Ms Flick said she has been told that if the cliff edge gets to within five metres of the house, the property will have to be demolished.
'If nothing is done, if it comes within five metres of the house it will be pulled down,' she said.
'No compensation, we have to pay for it to be pulled down and my heart will just break because it's my home.
'I know a lot of people have this problem (on) the coast and I sympathise with them because until it happens to you, you don't realise the emotion that goes into the fact you're going to lose your home.
'Without any compensation, where do you buy a house with nothing?
'Your home is gone and it's just devastating really.'
The house was built in 1928 and had five bedrooms, now four after one was turned into a sitting room for the sea view.
'I just absolutely love it,' said Ms Flick, who is from a farming family.
'It's my home, I know the people, it's a village, we have lots of things going on in the village.'
Attempts have been made to shore up the sandy cliffs to protect more than a dozen properties from the waves
Ms Flick said that Storm Babet in 2023 'really ravaged' the cliffs.
'It really came with full force and I think that weakened the whole system along because it is sandy and there's no way of making sand stay still. Sand erodes,' she said.
The local Shoreline Management Plan - developed by agencies including the Environment Agency and the local authority - for the stretch of coast she lives on is of managed realignment.
This means measures might be allowed that slow - but do not stop - the erosion.
Last week it was reported that drones are now being used to monitor the crumbling cliffs amid fears that up to a dozen homes may face demolition.
'We're working with the council and all the other people who are involved in it but it's a job getting them all to meet together and agree together,' said Ms Flick.
'We would have liked to have carried on with rocks as our next door neighbour has but we're not allowed that.'
She said it was a 'case now of getting paperwork signed which seems to be taking ages' before they could get permission for gabion defences.
'It's very urgent because most days you see another little bit gone,' Ms Flick said.
'It's the erosion coming underneath that brings the top down. My wall that was there is now on the beach.'
She continued: 'You just don't know.

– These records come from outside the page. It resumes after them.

(** X16.  A failed addition of the rule is not repaired.  When the creation
    of the group succeeds and the addition of its rule is answered with a
    client error, the call returns [None] and the group stays; the next
    call finds it, returns its identifier, and issues no request to add
    the rule. *)
Theorem rule_failure_is_not_repaired :
  forall w fs fs' gid msg,
    let first := create_security_group aws (start w fs) in
    Ev group_creation (Ok gid) ∈ calls first.2 ->
    Ev (AuthorizeSecurityGroupIngress gid [ssh_rule]) (Err (ClientError msg))
      ∈ calls first.2 ->
    first.1 = Returned None /\
    let second := create_security_group aws (start (cloud first.2) fs') in
    second.1 = Returned (Some gid) /\
    requests second.2 = [group_lookup].
Proof.
  intros w fs fs' gid msg first Hcreated Hrule.
  assert (first.1 = Returned None /\
          registered (cloud first.2) "python-sg-for-ssh" = Some gid)
    as [Hnone Hreg].
  { subst first. revert Hcreated Hrule.
    unfold create_security_group, request, start, group_creation, ssh_rule.
    py_eval.
    destruct (aws (DescribeSecurityGroups ["python-sg-for-ssh"]) w)
      as [[gs|[msg0| |msg0]] w1]; py_eval.
    - destruct gs; py_eval; cbn [app]; intros H; log_entry H.
    - destruct (str_in _ _); py_eval;
        [|cbn [app]; intros H; log_entry H].
      match goal with
      | |- context [aws (CreateSecurityGroup ?n ?d) w1] =>
          pose proof (create_registers _ _ Htracks w1 n d) as Hcreate;
          destruct (aws (CreateSecurityGroup n d) w1)
            as [[gid'|[msg'| |msg']] w2]; py_eval;
          [|cbn [app]; intros H; log_entry H..]
      end.
      match goal with
      | |- context [aws (AuthorizeSecurityGroupIngress ?g ?ps) w2] =>
          pose proof (authorize_keeps _ _ Htracks w2 g ps "python-sg-for-ssh")
            as Hkeep;
          destruct (aws (AuthorizeSecurityGroupIngress g ps) w2)
            as [[u|[msg'| |msg']] w3]; py_eval; cbn [app];
          intros H1 H2; log_entry H1; log_entry H2
      end.
      cbn [fst snd] in *. split; [done|]. rewrite Hkeep. by apply Hcreate.
    - cbn [app]; intros H; log_entry H.
    - cbn [app]; intros H; log_entry H. }
  split; [done|]. by apply create_security_group_reuses.
Qed.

When I draw the curtains in the morning it can be there, when I draw them the next morning another piece can be gone.'
Her daughter Ms Paul, a retired retail worker, said: 'Even the low tides now are quite high.'
She said that as they would need to fund defences themselves, if permission were granted it would then be 'a question of what's it going to cost, is it possible'.

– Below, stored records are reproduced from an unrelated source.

(** * PHAR-MAA Twilio gateway: the webhook relay of [app.py]

    The two webhook handlers [whatsapp_webhook] and [sms_webhook] are
    embedded as functions in a small monad that threads what a handler
    can do besides returning: write log records, issue the outbound
    call, and raise.  The downstream service, the parsed form and the
    process-wide [LOCAL_BACKEND_URL] are inputs. *)

From Stdlib Require Import ZArith Ascii String DecimalString.
From stdpp Require Import gmap strings list fin_maps.

Set Warnings "-register-all".

Local Open Scope Z_scope.
Local Open Scope string_scope.

(** ** Python values *)

(** The objects [response.json()] can return, and the values of the
    payload dict.  A str is held as its UTF-8 bytes, a lone surrogate
    (which [json] accepts in an escape) as the three bytes ED A0..BF
    80..BF of generalised UTF-8.  A float is held as the text [repr]
    gives it (1.5, 1e+16, inf, nan), which tells floats apart. *)
Inductive json : Type :=
  | JNull
  | JBool (b : bool)
  | JInt (n : Z)
  | JFloat (text : string)
  | JStr (s : string)
  | JList (l : list json)
  | JDict (d : gmap string json).

(** [str(n)] for an int. *)
Definition str_int (n : Z) : string := NilZero.string_of_int (Z.to_int n).

(** [bool(s)] for a str. *)
Definition str_truthy (s : string) : bool :=
  match s with
  | EmptyString => false
  | String _ _ => true
  end.

(** [bool(x)] for a float: false for 0.0 and -0.0 only. *)
Definition float_truthy (text : string) : bool :=
  negb (String.eqb text "0.0" || String.eqb text "-0.0").

(** [bool(v)]: the test of [if reply_message:]. *)
Definition truthy (v : json) : bool :=
  match v with
  | JNull => false
  | JBool b => b
  | JInt n => negb (Z.eqb n 0)
  | JFloat text => float_truthy text
  | JStr s => str_truthy s
  | JList l => match l with [] => false | _ :: _ => true end
  | JDict d => negb (Nat.eqb (size d) 0)
  end.

(** [type(v).__name__], as it appears in an AttributeError. *)
Definition type_name (v : json) : string :=
  match v with
  | JNull => "NoneType"
  | JBool _ => "bool"
  | JInt _ => "int"
  | JFloat _ => "float"
  | JStr _ => "str"
  | JList _ => "list"
  | JDict _ => "dict"
  end.

(** ** Exceptions

    The subclasses of [Exception] a handler can meet, so that
    [except Exception] catches every value of this type.  [HTTPException] is
    the one the handlers raise themselves; [UnicodeEncodeError] comes out
    of the response constructor; the others come out of the form
    parser, of [client.post] and of [response.json()]. *)
Inductive exn : Type :=
  | HTTPException (status_code : Z) (detail : string)
  | TimeoutException (msg : string)
  | ConnectError (msg : string)
  | JSONDecodeError (msg : string)
  | AttributeError (msg : string)
  | UnicodeEncodeError (msg : string)
  | OtherException (msg : string).

(** [str(e)], as interpolated in the error log line. *)
Definition exc_str (e : exn) : string :=
  match e with
  | HTTPException status_code detail => str_int status_code +:+ ": " +:+ detail
  | TimeoutException msg
  | ConnectError msg
  | JSONDecodeError msg
  | AttributeError msg
  | UnicodeEncodeError msg
  | OtherException msg => msg
  end.

(** A call either returns or raises. *)
Inductive outcome (A : Type) : Type :=
  | Returns (a : A)
  | Raises (e : exn).
Arguments Returns {A} a.
Arguments Raises {A} e.

(** ** Requests, responses, the outbound call *)

(** The inbound request: [await request.form()] raises or yields the
    form, a mapping from field names to their text, as a URL-encoded
    body gives it.  The parser decodes percent escapes with replacement,
    so a field holds no lone surrogate. *)
Record Request : Type := {
  form : outcome (gmap string string)
}.

(** A [PlainTextResponse] once built: its body text, its media type and
    its status code. *)
Record PlainTextResponse : Type := {
  content : string;
  media_type : string;
  status : Z
}.

(** What [client.post] hands back. *)
Record BackendResponse : Type := {
  status_code : Z;
  json_body : outcome json
}.

(** One outbound call: [client.post(url, json=payload)] on a client
    built with [timeout=30.0]. *)
Record call : Type := {
  call_url : string;
  call_json : gmap string json;
  call_timeout : Z
}.

Inductive level : Type := INFO | WARNING | ERROR.

Record log_record : Type := {
  levelname : level;
  message : string
}.

(** What a handler leaves behind: the log records written and the
    outbound calls issued, oldest first. *)
Record trace : Type := {
  log : list log_record;
  calls : list call
}.

Definition no_trace : trace := {| log := []; calls := [] |}.

(** ** The handler monad *)

Definition M (A : Type) : Type := trace -> outcome A * trace.

Global Instance M_ret : MRet M := fun A a t => (Returns a, t).

Global Instance M_bind : MBind M := fun A B f m t =>
  match m t with
  | (Returns a, t') => f a t'
  | (Raises e, t') => (Raises e, t')
  end.

Definition raise {A : Type} (e : exn) : M A := fun t => (Raises e, t).

(** The result of a call that returns or raises, in the monad. *)
Definition lift {A : Type} (o : outcome A) : M A := fun t => (o, t).

(** [try: body except Exception as e: handler e]. *)
Definition try_except {A : Type} (body : M A) (handler : exn -> M A) : M A :=
  fun t =>
    match body t with
    | (Returns a, t') => (Returns a, t')
    | (Raises e, t') => handler e t'
    end.

Definition emit (lv : level) (msg : string) : M unit := fun t =>
  (Returns tt, {| log := log t ++ [{| levelname := lv; message := msg |}];
                  calls := calls t |}).

Definition logger_info : string -> M unit := emit INFO.
Definition logger_error : string -> M unit := emit ERROR.

(** ** Encoding a body as UTF-8 *)

Definition byte_of (a : ascii) : Z := Z.of_N (N_of_ascii a).

(** A continuation byte, 80..BF. *)
Definition is_continuation (a : ascii) : bool :=
  Z.leb 128 (byte_of a) && Z.ltb (byte_of a) 192.

(** The three bytes of a surrogate, ED A0..BF 80..BF. *)
Definition surrogate_bytes (a b c : ascii) : bool :=
  Z.eqb (byte_of a) 237 && (Z.leb 160 (byte_of b) && Z.ltb (byte_of b) 192)
  && is_continuation c.

(** The code point these three bytes hold. *)
Definition surrogate_code (b c : ascii) : Z :=
  53248 + (byte_of b - 128) * 64 + (byte_of c - 128).

(** Whether a str holds a lone surrogate: [s.encode("utf-8")] raises
    exactly then. *)
Fixpoint has_surrogate (s : string) : bool :=
  match s with
  | String a ((String b (String c _)) as rest) =>
      surrogate_bytes a b c || has_surrogate rest
  | String _ rest => has_surrogate rest
  | EmptyString => false
  end.

(** The first surrogate of a str: its index, counted in characters from
    [pos], its code point, and the str after it. *)
Fixpoint first_surrogate (s : string) (pos : nat) : option (nat * Z * string) :=
  match s with
  | String a rest =>
      match rest with
      | String b (String c after) =>
          if surrogate_bytes a b c then Some (pos, surrogate_code b c, after)
          else first_surrogate rest (if is_continuation a then pos else S pos)
      | _ => first_surrogate rest (if is_continuation a then pos else S pos)
      end
  | EmptyString => None
  end.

The changes to the scenery have already started taking effect in 2022 when a couple had to demolish their £2million home.
Richard Moore, a director at Ipswich Town FC at the time, and his wife Sheila were told by council officials it was unsafe to live in.

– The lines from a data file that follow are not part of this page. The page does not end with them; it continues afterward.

(** C7, on the code: set to pulse, the manager empties the collection and
    registers five timers, cancelling none; the size of the collection never
    goes down; and once every timer has run, the live targets are 5 and one
    more for each staggered spawn that was still pending from an earlier
    change to pulse.  With no such spawn pending, the five timers are due 0,
    500, 1000, 1500 and 2000 after the change; the collection is empty before
    the first, holds [k + 1] targets from the timer [k] until the next, and 5
    from the last on; and the timer [k] adds one target to the [k] targets
    that were live just before: its id is [Date.now() + Math.random() + k]
    with the clock at the due time, and its position is generated from the
    draws that follow against these [k] targets and no other, being the
    first of the 20 candidates that is 2.5 or more away from each of them,
    or the candidate drawn next when there is none. *)
Theorem pulse_stagger (st : State) (e : Env) :
  let st' := fst (spawnEffect pulse st e) in
  let e' := snd (spawnEffect pulse st e) in
  let t0 := clock e in
  targets st' = [] /\
  List.length (timers st') = (List.length (timers st) + 5)%nat /\
  (forall t t',
     (t <= t')%Z ->
     (List.length (liveAt t st' e') <= List.length (liveAt t' st' e'))%nat) /\
  (forall t,
     Forall (fun tm => (due tm <= t)%Z) (timers st) ->
     (t0 + 2000 <= t)%Z ->
     List.length (liveAt t st' e') = (5 + List.length (timers st))%nat) /\
  (timers st = [] ->
   timers st' = staggerQueue t0 /\
   (forall t, (t < t0)%Z -> liveAt t st' e' = []) /\
   (forall k t,
      (k <= 4)%nat ->
      (t0 + 500 * Z.of_nat k <= t < t0 + 500 * (Z.of_nat k + 1))%Z ->
      List.length (liveAt t st' e') = S k) /\
   (forall t, (t0 + 2000 <= t)%Z -> List.length (liveAt t st' e') = 5%nat) /\
   (forall k,
      (k <= 4)%nat ->
      let tk := (t0 + 500 * Z.of_nat k)%Z in
      let prev := liveAt (tk - 1) st' e' in
      let env := snd (setClock tk (envAt (tk - 1) st' e')) in
      List.length prev = k /\
      liveAt tk st' e' = fst (staggeredSpawn k prev env) /\
      clock env = tk /\
      exists x,
        liveAt tk st' e' = prev ++ [x] /\
        id x = IZR tk + rand env (cursor env) + INR k /\
        position x = fst (generateRandomPosition prev (skip 1 env)) /\
        firstFit prev (skip 1 env) (position x))).
Proof.
  intros st' e' t0. unfold st', e'. rewrite spawnEffect_pulse_eq.
  cbn [fst snd]. clear st' e'.
  split; [reflexivity|].
  split; [cbn [timers]; apply scheduleLoop_length|].
  split.
  { intros t t' Ht. rewrite !liveAt_length. cbn [targets timers List.length].
    apply firedBy_mono. exact Ht. }
  split.
  { intros t Hold Ht. rewrite liveAt_length. cbn [targets timers List.length].
    rewrite firedBy_all.
    - rewrite scheduleLoop_length. lia.
    - apply scheduleLoop_due; [exact Hold|]. intros j Hj. fold t0. lia. }
  intros Hq. rewrite Hq, scheduleLoop_stagger. fold t0.
  split; [reflexivity|].
  split.
  { intros t Ht. rewrite liveAt_fire. cbn [timers targets]. unfold staggerQueue.
    rewrite fire_not_due by (cbn [due]; lia). reflexivity. }
  split.
  { intros k t Hk Ht. rewrite liveAt_length. cbn [targets timers List.length].
    unfold staggerQueue. cbn [firedBy due].
    destruct k as [|[|[|[|[|k]]]]]; [| | | | |lia];
      cbn [Z.of_nat Pos.of_succ_nat Pos.succ] in Ht; decide_due; try reflexivity. }
  split.
  { intros t Ht. rewrite liveAt_length. cbn [targets timers List.length].
    unfold staggerQueue. cbn [firedBy due]. decide_due; try reflexivity. }
  intros k Hk. cbv zeta.
  set (st0 := mkState [] (staggerQueue t0)).
  set (tk := (t0 + 500 * Z.of_nat k)%Z).
  assert (Hcase :
            List.length (liveAt (tk - 1) st0 e) = k /\
            liveAt tk st0 e
            = fst (staggeredSpawn k (liveAt (tk - 1) st0 e)
                                  (snd (setClock tk (envAt (tk - 1) st0 e))))).
  { unfold tk, st0.
    destruct k as [|[|[|[|[|k]]]]]; [| | | | |lia];
      cbn [Z.of_nat Pos.of_succ_nat Pos.succ];
      (split;
       [ rewrite liveAt_length; unfold staggerQueue;
         cbn [targets timers List.length firedBy due]; decide_due; reflexivity |]).
    - stagger_step (mkTimer (t0 + 0) 0)
        [mkTimer (t0 + 500) 1; mkTimer (t0 + 1000) 2; mkTimer (t0 + 1500) 3;
         mkTimer (t0 + 2000) 4].
    - stagger_step (mkTimer (t0 + 500) 1)
        [mkTimer (t0 + 1000) 2; mkTimer (t0 + 1500) 3; mkTimer (t0 + 2000) 4].
    - stagger_step (mkTimer (t0 + 1000) 2)
        [mkTimer (t0 + 1500) 3; mkTimer (t0 + 2000) 4].
    - stagger_step (mkTimer (t0 + 1500) 3) [mkTimer (t0 + 2000) 4].
    - stagger_step (mkTimer (t0 + 2000) 4) (@nil Timer). }
  destruct Hcase as [Hlen Hnext].
  set (prev := liveAt (tk - 1) st0 e) in *.
  set (env := snd (setClock tk (envAt (tk - 1) st0 e))) in *.
  assert (Hclock : clock env = tk).
  { unfold env, envAt. cbn [setClock snd clock]. rewrite advanceTo_clock.
    fold t0. unfold tk. lia. }
  split; [exact Hlen|]. split; [exact Hnext|]. split; [exact Hclock|].
  rewrite staggeredSpawn_eq in Hnext. cbn [fst] in Hnext.
  eexists. split; [exact Hnext|]. cbn [id position].
  split; [now rewrite Hclock|]. split; [reflexivity|].
  apply generateRandomPosition_firstFit.
Qed.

The power of the waves has washed away at least 50ft of their back garden in the last 20 months, leaving it just 30ft from the edge of the cliff.
The house, which has spectacular views over the North Sea would have been worth around £2 million if it were not for erosion but it is now worthless.
It is was the first major property in the upmarket village to be effectively lost to the sea since the East Coast floods of 1953.
An East Suffolk Council spokesperson said: 'Our key priority is to keep people safe while managing a rapidly eroding coastline at Thorpeness.
'We are supporting affected residents to explore potential temporary, short-term interventions that could be applied within an achievable timescale while plans are explored for any possible longer-term solutions.
'We have been working closely with the community for a number of years and due to recent accelerated rates of erosion the options available are now quite limited.'
Defences must accord with the Shoreline Management Plan policy of managed realignment and would only be permitted to slow erosion, the spokesperson said.
'Therefore, it is important to consider alternatives to hard defences, to adapt and become more resilient to the risks of climate change and sea level rise.'
The village of Thorpeness was developed as a fantasy holiday resort by a wealthy friend of Peter Pan author JM Barrie.
Scottish playwright and barrister Glencairn Stuart Ogilvie had inherited an estate there in 1908, and Thorpeness was officially opened in 1913.
Thorpeness, with its large artificial boating lake and Peter Pan-inspired islands, is the earlier of two complete planned resort villages in Britain built before the advent of holiday camps such as Butlin's.
The other is Portmeirion in North Wales, designed by Clough Williams-Ellis between 1925 and 1975.